(Data in this exercise begins)

(** C25. What [passwd] does, and to which keys. A sealed identity, the kind of
    file [keygen] writes, is always refused, and nothing is written. A sealed
    encryption-only key is sealed anew and yields the same secret. A raw file
    does not: before, its bytes are a master seed, with an encryption key and a
    signing key derived from it; after, the same bytes are the encryption key
    itself and there is no signing key. A failure leaves every file as it was,
    unless only the directory failed to sync. *)
Theorem passwd_outcomes env path fs f :
  quiet env → passwd_draws env → fs !! location path = Some f → lenN f <= MAX_KEY_FILE →
  (∀ current s, inspect f = Protected → env.(typed) 0 = Some current →
     unprotect_seed f current = Ok (s, Keyring.Identity) →
     change_passphrase env path fs = (Err (Keys (WrongPurpose Encryption Keyring.Identity)), fs)) ∧
  (∀ fs', change_passphrase env path fs = (Ok tt, fs') →
     ∃ s pw, env.(typed) 1 = Some pw ∧ env.(typed) 2 = Some pw ∧
       (inspect f = Raw ∧ s = f ∧
          load_secret env path 0 fs = (Ok (encryption_key f), fs) ∧
          load_signing_identity env path 0 fs = (Ok (signing_key f), fs) ∨
        inspect f = Protected ∧
          load_secret env path 0 fs = (Ok {| recipient_seed := s |}, fs) ∧
          load_signing_identity env path 0 fs = (Err PredatesSignatures, fs)) ∧
       ∀ env' i pw', env'.(typed) i = Some pw' → nfc pw' = nfc pw →
         load_secret env' path i fs' = (Ok {| recipient_seed := s |}, fs') ∧
         load_signing_identity env' path i fs' = (Err PredatesSignatures, fs')) ∧
  (∀ e fs', change_passphrase env path fs = (Err e, fs') → fs' = fs ∨ env.(directory_synced) = false).
Proof.
  intros Q [D0 D1] Hf Hl. split_and!.
  - intros current s Hi Ht Hu. unfold change_passphrase.
    rewrite (cmd_bind_of_Ok _ _ _ _ _ (read_file_here _ _ _ _ Hf Hl)), Hi.
    apply cmd_bind_of_Err with (fs1 := fs).
    rewrite (cmd_bind_of_Ok _ _ _ current fs) by (apply lift_of; unfold prompt_passphrase; by rewrite Ht).
    unfold unprotect. by rewrite Hu.
  - intros fs' H. unfold change_passphrase in H. inv_cmd.
    match goal with H : replace_file _ _ _ _ _ = _ |- _ => apply replace_file_Ok in H; rewrite Q in H; subst end.
    unfold prompt_new_passphrase, prompt_passphrase, protect, expose_seed_for_sealing in *. inv_ok. b2p.
    match goal with H : _ fs = (Ok ?secret, _) |- _ =>
      destruct (passwd_reads env path fs f secret _ Hf Hl H) as (-> & Hs & Hold) end.
    match goal with H : protect_seed ?x ?pw _ _ _ = Ok ?g |- _ => exists x, pw; rename H into Hp end.
    split_and!; [done|by subst|done|]. intros env' i pw' Ht Hn.
    assert (∃ sa no, env.(random) 0 = Some sa ∧ env.(random) 1 = Some no) as (sa & no & Esa & Eno).
    { unfold protect_seed in Hp. inv_ok. by do 2 eexists. }
    rewrite Esa, Eno in Hp.
    destruct (unprotect_protect _ _ _ _ _ _ pw' Hp (D0 _ Esa) (D1 _ Eno) Hn) as (Hlen & Hi & Hu).
    eapply load_encryption_only; [apply lookup_insert_eq|rewrite Hlen; done|done..].
  - assert (careful env (change_passphrase env path)) as Hc; [|by intros; eapply Hc].
    unfold change_passphrase. files.
Qed.

(** ** Detached signatures *)

(** Reads of files are not interrupted and do not fail. *)
Definition steady_event (e : read_event) : Prop := match e with Piece b => b ≠ [] | _ => False end.
Definition steady (env : Env) : Prop :=
  ∀ i b, Forall steady_event (env.(reading) i b) ∧ contents (env.(reading) i b) = b.

Lemma hash_loop_steady r h n :
  Forall steady_event r → hash_loop r h n = Ok (sha256 (h ++ contents r), n + lenN (contents r)).
Proof.
  intros F. revert h n. induction F as [|e r He _ IH]; intros h n; cbn [hash_loop contents].
  - rewrite app_nil_r. do 2 f_equal. cbn. lia.
  - destruct e as [b| |]; [|done..]. cbn in He. destruct b as [|x b]; [done|].
    rewrite IH. unfold hasher_update. rewrite <- app_assoc. do 2 f_equal. rewrite length_app. lia.
Qed.

Lemma hash_file_Ok env p fs b :
  steady env → fs !! location p = Some b → hash_file env p fs = (Ok (sha256 b, lenN b), fs).
Proof.
  intros S Hb. destruct (S 0 b) as [F E]. unfold hash_file.
  rewrite (cmd_bind_of_Ok _ _ _ b fs) by by apply cmd_map_err_Ok, open_input_Ok.
  apply lift_of. rewrite hash_loop_steady by done. cbn [map_err app hasher_new]. rewrite E. do 2 f_equal.
Qed.

Lemma load_verifying_Ok fs fs' p (k : VK) :
  load_verifying_identity p fs = (Ok k, fs') ↔ fs' = fs ∧ fs !! location p = Some (vk_to_bytes k).
Proof.
  split; [|intros [-> H]; by apply load_verifying].
  intros H. unfold load_verifying_identity in H. inv_cmd.
  match goal with H : vk_from_bytes _ = Ok _ |- _ => apply vk_to_from_bytes in H as -> end. done.
Qed.

Definition signature_of (k : VK) (b sg : bytes) : Prop :=
  Sign.verify k DETACHED_CONTEXT (detached_message (sha256 b) (lenN b)) sg = Ok tt.

(** What [verify] reads and checks. *)
Lemma verify_file_Ok env input signer o fs fs' :
  steady env →
  (verify_file env input signer o fs = (Ok tt, fs') ↔
   fs' = fs ∧ ∃ k b sg, fs !! location signer = Some (vk_to_bytes k) ∧ fs !! location input = Some b ∧
     fs !! location (signature_path input o) = Some (vk_to_bytes k ++ sg) ∧ signature_of k b sg).
Proof.
  intros S. split.
  - intros H. unfold verify_file in H. inv_cmd.
    match goal with H : load_verifying_identity _ _ = (Ok ?k, _) |- _ =>
      apply load_verifying_Ok in H as [E Hk]; subst; rename k into key end.
    case_bool_decide as Ek; [|inv_ok].
    match goal with H : hash_file _ _ _ = (Ok _, _) |- _ => rename H into Hh end.
    match type of Hh with hash_file _ _ ?m = _ => assert (∃ b, m !! location input = Some b) as [b Hb] end.
    { unfold hash_file in Hh. inv_cmd. by eexists. }
    rewrite (hash_file_Ok _ _ _ b S Hb) in Hh. simplify_eq. split; [done|].
    match goal with H : _ !! location (signature_path input o) = Some ?f |- _ =>
      exists key, b, (drop (N.to_nat SIGNING_PUBLIC_LEN) f) end.
    split_and!; [done|done|by rewrite <- Ek, take_drop|done].
  - intros (-> & k & b & sg & Hk & Hb & Hs & Hv). unfold verify_file.
    pose proof (verify_length _ _ _ _ Hv) as Hl. pose proof (length_vk_to_bytes k) as Hlk.
    rewrite (cmd_bind_of_Ok _ _ _ _ _ (load_verifying _ _ _ Hk)).
    assert (lenN (vk_to_bytes k ++ sg) = SIGNING_PUBLIC_LEN + SIGNATURE_LENGTH) as Hlen
      by (rewrite length_app; unfold SIGNING_PUBLIC_LEN; lia).
    rewrite (cmd_bind_of_Ok _ _ _ _ _ (read_file_here _ _ _ MAX_SIGNING_KEY_FILE Hs
      ltac:(rewrite Hlen; done))).
    rewrite (refuse_if_pass (negb _)) by (apply negb_false_iff, N.eqb_eq; exact Hlen).
    rewrite (cmd_bind_of_Ok _ _ _ tt fs) by done.
    rewrite take_app_len, drop_app_len by (unfold SIGNING_PUBLIC_LEN; lia).
    rewrite bool_decide_eq_true_2 by done. rewrite (cmd_bind_of_Ok _ _ _ tt fs) by done.
    rewrite (cmd_bind_of_Ok _ _ _ _ _ (hash_file_Ok _ _ _ b S Hb)).
    apply lift_of. unfold signature_of in Hv. by rewrite Hv.
Qed.

Lemma hash_file_inv env p fs fs' digest n :
  steady env → hash_file env p fs = (Ok (digest, n), fs') →
  fs' = fs ∧ ∃ b, fs !! location p = Some b ∧ digest = sha256 b ∧ n = lenN b.
Proof.
  intros S H. assert (∃ b, fs !! location p = Some b) as [b Hb].
  { unfold hash_file in H. inv_cmd. by eexists. }
  rewrite (hash_file_Ok _ _ _ b S Hb) in H. simplify_eq. split; [done|]. by exists b.
Qed.

Lemma detached_message_inj b c :
  detached_message (sha256 c) (lenN c) = detached_message (sha256 b) (lenN b) → sha256 c = sha256 b.
Proof.
  unfold detached_message. intros H. apply app_inv_head in H.
  apply app_inj_len_1 in H as [H _]; [done|]. by rewrite !sha256_length.
Qed.

(** Detached signatures. [verify] succeeds exactly when the signature file
    is the expected key followed by a signature by that key over the hash and
    length of the file. What [sign] writes is accepted by everyone who holds
    the signer's key, and what is signed determines the file, up to a collision
    of the hash. *)
Theorem detached_signature_sound env input signer secret o fs fs' :
  steady env →
  (verify_file env input signer o fs = (Ok tt, fs') ↔
   fs' = fs ∧ ∃ k b sg, fs !! location signer = Some (vk_to_bytes k) ∧ fs !! location input = Some b ∧
     fs !! location (signature_path input o) = Some (vk_to_bytes k ++ sg) ∧ signature_of k b sg) ∧
  (quiet env → sign_file env input secret o fs = (Ok tt, fs') →
   ∃ id b sg, load_signing_identity env secret 0 fs = (Ok id, fs) ∧ fs !! location input = Some b ∧
     fs' = <[location (signature_path input o) := vk_to_bytes (Sign.verifying_key id) ++ sg]> fs ∧
     (fs' !! location signer = Some (vk_to_bytes (Sign.verifying_key id)) →
        verify_file env input signer o fs' = (Ok tt, fs')) ∧
     ∀ c,
       detached_message (sha256 c) (lenN c) = detached_message (sha256 b) (lenN b) →
       c = b ∨ collide sha256 (λ x, x = c) (λ x, x = b)).
Proof.
  intros S. split; [by apply verify_file_Ok|]. intros Q H. unfold sign_file, publish, staged, output_at in H.
  inv_cmd. rewrite Q in *.
  match goal with H : load_signing_identity _ _ _ _ = (Ok ?a, _) |- _ =>
    pose proof (reads_Ok _ _ _ _ (reads_load_signing_identity env secret 0) H); subst;
    rename a into id; rename H into Hid end.
  match goal with H : hash_file _ _ _ = _ |- _ =>
    apply (hash_file_inv _ _ _ _ _ _ S) in H as (-> & b & Hb & -> & ->) end.
  cbn [concat]. rewrite app_nil_r. eexists id, b, _. split_and!; [done|done|done| |].
  - intros Hk. apply verify_file_Ok; [done|]. split; [done|]. eexists _, b, _.
    split_and!; [done| |by rewrite lookup_insert_eq|apply verify_sign].
    rewrite lookup_insert_ne; [done|congruence].
  - intros c Hc%detached_message_inj. by apply hash_eq_or_collide.
Qed.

(Data in this exercise ends)

**What this task involves:**
Would you show every line in the data above that contains the string "Definition"?

**Exercise result:**
Definition steady_event (e : read_event) : Prop := match e with Piece b => b ≠ [] | _ => False end.
Definition steady (env : Env) : Prop :=
Definition signature_of (k : VK) (b sg : bytes) : Prop :=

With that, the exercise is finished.